(** * The in-memory document collection of the Mergington High School API

    A shallow embedding of [InMemoryCollection] (src/backend/database.py)
    and the properties its specification states about it.

    Python values are dynamically typed, so the embedding carries a small
    universe of JSON-like values and the built-in operations the class
    performs on them ([==], [<], [in], subscription, iteration), each with
    the exception Python raises when an operand has the wrong shape.

    Boundaries of the value universe: numbers are integers (no floats),
    strings are sequences of code points below 256, and mapping keys are
    strings, as in every document the application stores. *)

From Stdlib Require Import String Ascii ZArith Bool List Lia.
From Stdlib Require Import Permutation Sorted OrdersEx.
Import ListNotations.
Local Open Scope string_scope.
Local Open Scope Z_scope.
Local Open Scope list_scope.

(** ** Exceptions and fallible computations *)

Inductive exn : Set :=
| ValueError
| TypeError
| AttributeError
| IndexError
| KeyError.

Inductive result (A : Type) : Type :=
| Ok (a : A)
| Raise (e : exn).

Arguments Ok {A} a.
Arguments Raise {A} e.

Definition rbind {A B : Type} (c : result A) (k : A -> result B) : result B :=
  match c with
  | Ok a => k a
  | Raise e => Raise e
  end.

Declare Scope py_scope.
Delimit Scope py_scope with py.
Notation "x <- c ;; k" := (rbind c (fun x => k))
  (at level 61, c at next level, right associativity) : py_scope.
Local Open Scope py_scope.

Definition is_ok {A : Type} (r : result A) : bool :=
  match r with Ok _ => true | Raise _ => false end.

(** ** Insertion-ordered dictionaries

    A Python [dict] keeps its keys in insertion order; assigning to a key
    that is already present replaces the value and keeps both the stored
    key object and its position.  [eqb stored probe] is the key equality. *)

Section OrderedDict.
Context {K V : Type}.
Variable eqb : K -> K -> bool.

Fixpoint od_get (k : K) (d : list (K * V)) : option V :=
  match d with
  | [] => None
  | (k0, v0) :: d' => if eqb k0 k then Some v0 else od_get k d'
  end.

Definition od_mem (k : K) (d : list (K * V)) : bool :=
  match od_get k d with Some _ => true | None => false end.

Definition od_get_default (k : K) (dflt : V) (d : list (K * V)) : V :=
  match od_get k d with Some v => v | None => dflt end.

Fixpoint od_set (k : K) (v : V) (d : list (K * V)) : list (K * V) :=
  match d with
  | [] => [(k, v)]
  | (k0, v0) :: d' =>
      if eqb k0 k then (k0, v) :: d' else (k0, v0) :: od_set k v d'
  end.

Fixpoint od_pop (k : K) (d : list (K * V)) : list (K * V) :=
  match d with
  | [] => []
  | (k0, v0) :: d' => if eqb k0 k then d' else (k0, v0) :: od_pop k d'
  end.

(** Keys of a dictionary are pairwise different. *)
Fixpoint od_wf (d : list (K * V)) : bool :=
  match d with
  | [] => true
  | (k0, _) :: d' => negb (od_mem k0 d') && od_wf d'
  end.
End OrderedDict.

(** ** Values *)

#[warnings="-register-all"]
Inductive value : Type :=
| VNone
| VBool (b : bool)
| VInt (z : Z)
| VStr (s : string)
| VList (l : list value)
| VDict (d : list (string * value)).

(** A document, a query and an update are all [Dict[str, Any]]. *)
Definition dict : Type := list (string * value).

Definition dget (k : string) (d : dict) : option value := od_get String.eqb k d.
Definition dmem (k : string) (d : dict) : bool := od_mem String.eqb k d.
Definition dset (k : string) (v : value) (d : dict) : dict := od_set String.eqb k v d.
Definition dpop (k : string) (d : dict) : dict := od_pop String.eqb k d.
Definition dict_wf (d : dict) : bool := od_wf String.eqb d.

(** [bool] is a subclass of [int]: [True == 1] and [False == 0]. *)
Definition num_of (v : value) : option Z :=
  match v with
  | VBool b => Some (if b then 1 else 0)
  | VInt z => Some z
  | _ => None
  end.

(** Python's [a == b]; it never raises on these values.  Mappings compare
    regardless of key order: same size, and every key of the left operand
    bound to an equal value in the right one. *)
Fixpoint py_eq (a b : value) {struct a} : bool :=
  match a, b with
  | VNone, VNone => true
  | VStr s, VStr t => String.eqb s t
  | VList l1, VList l2 =>
      (fix eq_list (xs ys : list value) {struct xs} : bool :=
         match xs, ys with
         | [], [] => true
         | x :: xs', y :: ys' => py_eq x y && eq_list xs' ys'
         | _, _ => false
         end) l1 l2
  | VDict d1, VDict d2 =>
      Nat.eqb (List.length d1) (List.length d2) &&
      (fix eq_items (items : list (string * value)) {struct items} : bool :=
         match items with
         | [] => true
         | (k, v) :: items' =>
             match dget k d2 with
             | Some v' => py_eq v v'
             | None => false
             end && eq_items items'
         end) d1
  | (VBool _ | VInt _), (VBool _ | VInt _) =>
      match num_of a, num_of b with
      | Some x, Some y => Z.eqb x y
      | _, _ => false
      end
  | _, _ => false
  end.

(** Python's [a < b]: defined between two numbers, two strings (by code
    point, lexicographically) and two lists; [TypeError] otherwise. *)
Fixpoint py_lt (a b : value) {struct a} : result bool :=
  match a, b with
  | VStr s, VStr t => Ok (String.ltb s t)
  | VList l1, VList l2 =>
      (fix lt_list (xs ys : list value) {struct xs} : result bool :=
         match xs, ys with
         | [], [] => Ok false
         | [], _ :: _ => Ok true
         | _ :: _, [] => Ok false
         | x :: xs', y :: ys' =>
             if py_eq x y then lt_list xs' ys' else py_lt x y
         end) l1 l2
  | (VBool _ | VInt _), (VBool _ | VInt _) =>
      match num_of a, num_of b with
      | Some x, Some y => Ok (Z.ltb x y)
      | _, _ => Raise TypeError
      end
  | _, _ => Raise TypeError
  end.

(** [a > b] is the reflected [b < a]. *)
Definition py_gt (a b : value) : result bool := py_lt b a.

(** Lists and mappings are the unhashable values. *)
Definition hashable (v : value) : bool :=
  match v with
  | VList _ | VDict _ => false
  | _ => true
  end.

(** [t in s] for two strings: [t] occurs in [s] as a substring. *)
Fixpoint is_substring (t s : string) : bool :=
  String.prefix t s ||
  match s with
  | EmptyString => false
  | String _ s' => is_substring t s'
  end.

Fixpoint chars_of (s : string) : list value :=
  match s with
  | EmptyString => []
  | String c s' => VStr (String c EmptyString) :: chars_of s'
  end.

(** [item in container]. *)
Definition py_contains (container item : value) : result bool :=
  match container with
  | VList l => Ok (existsb (fun e => py_eq e item) l)
  | VStr s =>
      match item with
      | VStr t => Ok (is_substring t s)
      | _ => Raise TypeError
      end
  | VDict d =>
      if hashable item then
        match item with
        | VStr k => Ok (dmem k d)
        | _ => Ok false
        end
      else Raise TypeError
  | _ => Raise TypeError
  end.

(** Sequence indexing with Python's negative indices. *)
Definition seq_index {A : Type} (l : list A) (i : Z) : result A :=
  let n := Z.of_nat (List.length l) in
  let j := if i <? 0 then i + n else i in
  if (j <? 0) || (n <=? j) then Raise IndexError
  else match nth_error l (Z.to_nat j) with
       | Some x => Ok x
       | None => Raise IndexError
       end.

(** [container[key]]. *)
Definition py_getitem (container key : value) : result value :=
  match container with
  | VDict d =>
      if hashable key then
        match key with
        | VStr k =>
            match dget k d with
            | Some v => Ok v
            | None => Raise KeyError
            end
        | _ => Raise KeyError
        end
      else Raise TypeError
  | VList l =>
      match num_of key with
      | Some i => seq_index l i
      | None => Raise TypeError
      end
  | VStr s =>
      match num_of key with
      | Some i => seq_index (chars_of s) i
      | None => Raise TypeError
      end
  | _ => Raise TypeError
  end.

(** [value.get(key, default)]: only mappings have a [get] method. *)
Definition py_get (v : value) (key : string) (dflt : value) : result value :=
  match v with
  | VDict d => Ok (od_get_default String.eqb key dflt d)
  | _ => Raise AttributeError
  end.

(** [value.items()]: only mappings have an [items] method. *)
Definition py_items (v : value) : result dict :=
  match v with
  | VDict d => Ok d
  | _ => Raise AttributeError
  end.

(** [for x in value]. *)
Definition py_iter (v : value) : result (list value) :=
  match v with
  | VList l => Ok l
  | VStr s => Ok (chars_of s)
  | VDict d => Ok (map (fun kv => VStr (fst kv)) d)
  | _ => Raise TypeError
  end.

(** Values hold no references, so a deep copy is the value itself. *)
Definition deepcopy {A : Type} (x : A) : A := x.

(** ** The collection

    [InMemoryCollection] has one attribute, [self.data], a dictionary from
    identifiers to document bodies.  Its keys are looked up by hash and
    [==]; hashing a list or a mapping raises [TypeError]. *)

Definition store : Type := list (value * dict).

Definition sget (k : value) (s : store) : option dict := od_get py_eq k s.
Definition smem (k : value) (s : store) : bool := od_mem py_eq k s.
Definition sset (k : value) (d : dict) (s : store) : store := od_set py_eq k d s.
Definition spop (k : value) (s : store) : store := od_pop py_eq k s.

(** [self.data.get(key)] *)
Definition data_get (self : store) (key : value) : result (option dict) :=
  if hashable key then Ok (sget key self) else Raise TypeError.

(** [key in self.data] *)
Definition data_contains (self : store) (key : value) : result bool :=
  if hashable key then Ok (smem key self) else Raise TypeError.

(** The objects built by [type('obj', (object,), {...})]. *)
Record InsertOneResult : Type := { inserted_id : value }.
Record UpdateResult : Type := { modified_count : Z }.

(** *** find_one *)

(** Truth value of an optional mapping: [None] and [{}] are false. *)
Definition truthy (doc : option dict) : bool :=
  match doc with
  | None | Some [] => false
  | Some (_ :: _) => true
  end.

Definition find_one (self : store) (query : dict) : result (option dict) :=
  if dmem "_id" query then
    qid <- py_getitem (VDict query) (VStr "_id") ;;
    doc <- data_get self qid ;;
    match doc with
    | Some d =>
        if truthy doc then
          let result := deepcopy d in
          let result := dset "_id" qid result in
          Ok (Some result)
        else Ok None
    | None => Ok None
    end
  else Ok None.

==========

Could you please copy the lines above exactly, beginning at the first and ending at the line that contains "the exception Python"?

(** * The in-memory document collection of the Mergington High School API

    A shallow embedding of [InMemoryCollection] (src/backend/database.py)
    and the properties its specification states about it.

    Python values are dynamically typed, so the embedding carries a small
    universe of JSON-like values and the built-in operations the class
    performs on them ([==], [<], [in], subscription, iteration), each with
    the exception Python raises when an operand has the wrong shape.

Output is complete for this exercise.